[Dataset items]
::::

Lemma buyGas_err msg st e st' :
  ready (st_state st) → valid_addr (msg_From msg) → buyGas msg st = Ret (Err e, st') →
  same (st_state st) (st_state st') ∧ st_gp st' = st_gp st.
Proof.
  intros Hi Ha H. unfold buyGas in H.
  apply tbind_err in H as [H|(have & st1 & H1 & H)]; [by apply tread_no_err in H|].
  apply tread_inv in H1 as [-> ->]. pose proof (GetBalance_same _ _ Hi Ha) as Hs.
  apply tbind_err in H as [H|(? & ? & H1 & H)]; [by apply tguard_err in H as ->|].
  apply tguard_inv in H1 as [_ ->].
  apply tbind_err in H as [H|(? & st2 & H1 & H)].
  - cbn [st_gp with_state] in H. destruct (SubGas _ _); [done|]. by injection H as _ <-.
  - apply tbind_err in H as [H|(? & st3 & H2 & H)]; done.
Qed.

Lemma preCheck_err env msg st e st' :
  ready (st_state st) → valid_addr (msg_From msg) → preCheck env msg st = Ret (Err e, st') →
  same (st_state st) (st_state st') ∧ st_gp st' = st_gp st.
Proof.
  intros Hi Ha H. unfold preCheck in H.
  assert (same (st_state st) (st_state st)) as Hrefl by by split.
  apply tbind_err in H as [H|(? & st1 & H1 & H)].
  - destruct (msg_IsFake msg); [done|].
    apply tbind_err in H as [H|(n & st2 & H2 & H)]; [by apply tread_no_err in H|].
    apply tread_inv in H2 as [-> ->]. pose proof (GetNonce_same _ _ Hi Ha) as Hs.
    do 2 (apply tbind_err in H as [H|(? & ? & H2 & H)];
      [by apply tguard_err in H as ->|apply tguard_inv in H2 as [_ ->]]).
    apply tbind_err in H as [H|(c & st3 & H2 & H)]; [by apply tread_no_err in H|].
    apply tread_inv in H2 as [-> ->]. apply tguard_err in H as ->. split; [|done].
    eapply same_trans; [exact Hs|]. apply GetCodeHash_same; [apply Hs|done].
  - assert (same (st_state st) (st_state st1) ∧ st_gp st1 = st_gp st) as [Hs1 Hg1].
    { destruct (msg_IsFake msg); [by injection H1 as _ <-|].
      apply tbind_inv in H1 as (n & st2 & H2 & H1). apply tread_inv in H2 as [-> ->].
      do 2 (apply tbind_inv in H1 as (? & ? & H2 & H1); apply tguard_inv in H2 as [_ ->]).
      apply tbind_inv in H1 as (c & st3 & H2 & H1). apply tread_inv in H2 as [-> ->].
      apply tguard_inv in H1 as [_ ->]. split; [|done].
      pose proof (GetNonce_same _ _ Hi Ha) as Hs. eapply same_trans; [exact Hs|].
      apply GetCodeHash_same; [apply Hs|done]. }
    apply tbind_err in H as [H|(? & st2 & H2 & H)].
    { by apply fee_checks_err in H as ->. }
    apply fee_checks_inv in H2 as [-> _]. apply buyGas_err in H as [Hs2 Hg2]; [|apply Hs1|done].
    split; [by eapply same_trans|congruence].
Qed.

End Accounting.

(** ** A concrete EVM *)

(** Transfers the value when it can, leaves half the gas. *)
Definition demo_run_evm (from to : address) (gas value : Z) (s : StateDB)
    : outcome (bytes * Z * option string * StateDB) :=
  Ret ([], gas / 2, None, Transfer from to value s).

#[export] Instance DemoEvm : EvmCalls := {|
  evm_Call from to _ gas value := demo_run_evm from to gas value;
  evm_Create from _ gas value := demo_run_evm from 77 gas value
|}.

Lemma demo_keeps from to gas value :
  valid_addr from → valid_addr to → is_u64 gas → keeps gas (demo_run_evm from to gas value).
Proof.
  intros Hf Ht [H1 H2] s ret rest err s' Hi E. unfold demo_run_evm in E. injection E as <- <- <- <-.
  split; [split; [apply Z.div_pos; lia|apply Z.div_le_upper_bound; lia]|].
  eapply ready_eff; [exact Hi|by apply (eff_Transfer False)].
Qed.

#[export] Instance DemoEvmOk : EvmCallsOk DemoEvm.
Proof. split; intros; by apply demo_keeps. Qed.

Definition demo_env : TxEnv := mkTxEnv 9 (Some 10) false true [1; 2; 3].
Definition demo_msg : Message :=
  mkMessage 7 (Some 8) 13 (Some 20) (Some 3) 100000 55 0 false [0; 1; 2] (Some [(8, [1; 2])]).
Definition demo_tx_state : StateDB := AddBalance 7 10000000 genesis_state.

Lemma demo_tx_ready : ready demo_tx_state.
Proof.
  apply (ready_eff False genesis_state).
  - split; [exact (conj genesis_inv genesis_revs)|split; vm_compute; [discriminate|reflexivity]].
  - apply eff_AddBalance; [split; [discriminate|reflexivity]|intros []].
Qed.

(** ** Claims *)

(** C18: a message that is applied is accounted for to the last unit: the
    sender could pay gas at the fee cap plus the value; gas is bought at the
    gas price; the EVM runs with what the intrinsic gas leaves; a refund of at
    most a fifth of the consumed gas is granted; the unused gas is paid back
    at the same price; the miner gets the used gas at the effective tip; and
    the block's pool is left with exactly the used gas less. *)
Theorem message_accounting {B : Backend} {BOk : BackendOk B} {X : EvmCalls} {XOk : EvmCallsOk X}
    env msg gp s r st' :
  ready s → is_u64 gp → is_u64 (msg_Gas msg) → valid_addr (msg_From msg) → valid_addr (te_Coinbase env) →
  (∀ to, msg_To msg = Some to → valid_addr to) →
  ApplyMessage env msg gp s = Ret (Ok r, st') →
  ∃ cap tip baseFee intrinsic rest refund pre post,
    applied env msg gp s r st' cap tip baseFee intrinsic rest refund pre post.
Proof. apply ApplyMessage_applied. Qed.

Definition demo_applied := ApplyMessage demo_env demo_msg 5000000 demo_tx_state.

Lemma demo_applied_ok : ∃ r st', demo_applied = Ret (Ok r, st').
Proof.
  assert (match demo_applied with Ret (Ok _, _) => true | _ => false end = true) as H by (vm_compute; reflexivity).
  destruct demo_applied as [[[r|e] st']|]; [by exists r, st'|discriminate H|discriminate H].
Qed.

Lemma message_accounting_witness :
  ∃ r st', demo_applied = Ret (Ok r, st') ∧ st_gp st' = 5000000 - er_UsedGas r.
Proof.
  destruct demo_applied_ok as (r & st' & E). exists r, st'. split; [exact E|].
  destruct (message_accounting demo_env demo_msg 5000000 demo_tx_state r st')
    as (cap & tip & baseFee & intrinsic & rest & refund & pre & post & H).
  - exact demo_tx_ready.
  - split; lia.
  - split; simpl; lia.
  - split; simpl; lia.
  - split; simpl; lia.
  - intros to [= <-]. split; [discriminate|reflexivity].
  - exact E.
  - exact (ap_pool _ _ _ _ _ _ _ _ _ _ _ _ _ _ H).
Defined.

(** What applying a message takes from the accounts together, besides what the EVM
    does to them: the part of the price that the miner does not get. *)
Lemma applied_total {B : Backend} {X : EvmCalls} env msg gp s r st' cap tip baseFee intrinsic rest refund pre post accts :
  applied env msg gp s r st' cap tip baseFee intrinsic rest refund pre post →
  NoDup accts → msg_From msg ∈ accts → te_Coinbase env ∈ accts →
  total accts (bal (st_state st')) = total accts (bal s) + (total accts (bal post) - total accts (bal pre))
    - er_UsedGas r * (msg_GasPrice msg - Z.min tip (cap - baseFee)).
Proof.
  intros A Hnd Hin1 Hin2. rewrite (total_ext accts _ _ (ap_final _ _ _ _ _ _ _ _ _ _ _ _ _ _ A)), !total_add.
  rewrite (total_ext accts (bal pre) (λ b, bal s b + - add_at (msg_From msg) (msg_Gas msg * msg_GasPrice msg) b)).
  2:{ intros b. rewrite (ap_bought _ _ _ _ _ _ _ _ _ _ _ _ _ _ A). lia. }
  rewrite total_add, total_opp, !total_add_at by done. rewrite !decide_True by done. lia.
Qed.

(** C20: a message the checks refuse (nonce, code, fee caps, funds, gas pool)
    changes no account and takes nothing from the block's gas pool. *)
Theorem refused_message_changes_nothing {B : Backend} {BOk : BackendOk B} env msg gp s e st' b :
  ready s → valid_addr (msg_From msg) →
  preCheck env msg (mkTransition gp 0 0 s) = Ret (Err e, st') →
  st_gp st' = gp ∧ bal (st_state st') b = bal s b ∧ nonce_of (st_state st') b = nonce_of s b.
Proof.
  intros Hi Ha H. destruct (preCheck_err env msg (mkTransition gp 0 0 s) e st' Hi Ha H) as [[_ Hl] Hg].
  cbn in Hl, Hg. unfold bal, nonce_of. by rewrite Hl.
Qed.

Definition demo_bad_msg : Message :=
  mkMessage 7 (Some 8) 13 (Some 20) (Some 3) 100000 55 3 false [] None.

Lemma refused_message_changes_nothing_witness :
  ∃ e st', preCheck demo_env demo_bad_msg (mkTransition 500 0 0 demo_tx_state) = Ret (Err e, st') ∧ st_gp st' = 500.
Proof.
  assert (match preCheck demo_env demo_bad_msg (mkTransition 500 0 0 demo_tx_state) with
          | Ret (Err _, _) => true | _ => false end = true) as H by (vm_compute; reflexivity).
  destruct (preCheck demo_env demo_bad_msg (mkTransition 500 0 0 demo_tx_state)) as [[[[]|e] st']|] eqn:E;
    [discriminate H| |discriminate H].
  exists e, st'. split; [reflexivity|].
  apply (refused_message_changes_nothing demo_env demo_bad_msg 500 demo_tx_state e st' 7);
    [exact demo_tx_ready|split; simpl; lia|exact E].
Defined.

(** The intrinsic gas is the sum of the base price, 16 per non-zero and 4
    per zero byte of data, 2400 per access-list address and 1900 per storage
    key, when that fits in 64 bits; when base and data price do not fit, the
    overflow is reported. *)
Lemma intrinsic_gas_exact data al creation cip1 :
  zlen data < 2 ^ 64 →
  (base_gas creation cip1 + data_gas data + list_gas al ≤ MaxUint64 →
     IntrinsicGas data al creation cip1 = Ok (base_gas creation cip1 + data_gas data + list_gas al)) ∧
  (MaxUint64 < base_gas creation cip1 + data_gas data →
     IntrinsicGas data al creation cip1 = Err ErrGasUintOverflow).
Proof.
  intros Hd. split; [|by apply IntrinsicGas_overflow]. intros H. apply IntrinsicGas_exact; [done| |done].
  pose proof (data_gas_nonneg data). assert (0 ≤ base_gas creation cip1) by (unfold base_gas; by destruct cip1, creation).
  lia.
Qed.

::::

→ **AIM OF THE EXERCISE**: Report the number of lines, in the entries above, that contain the word "creation", without any other text.

→ **OUTPUT BELOW**: 6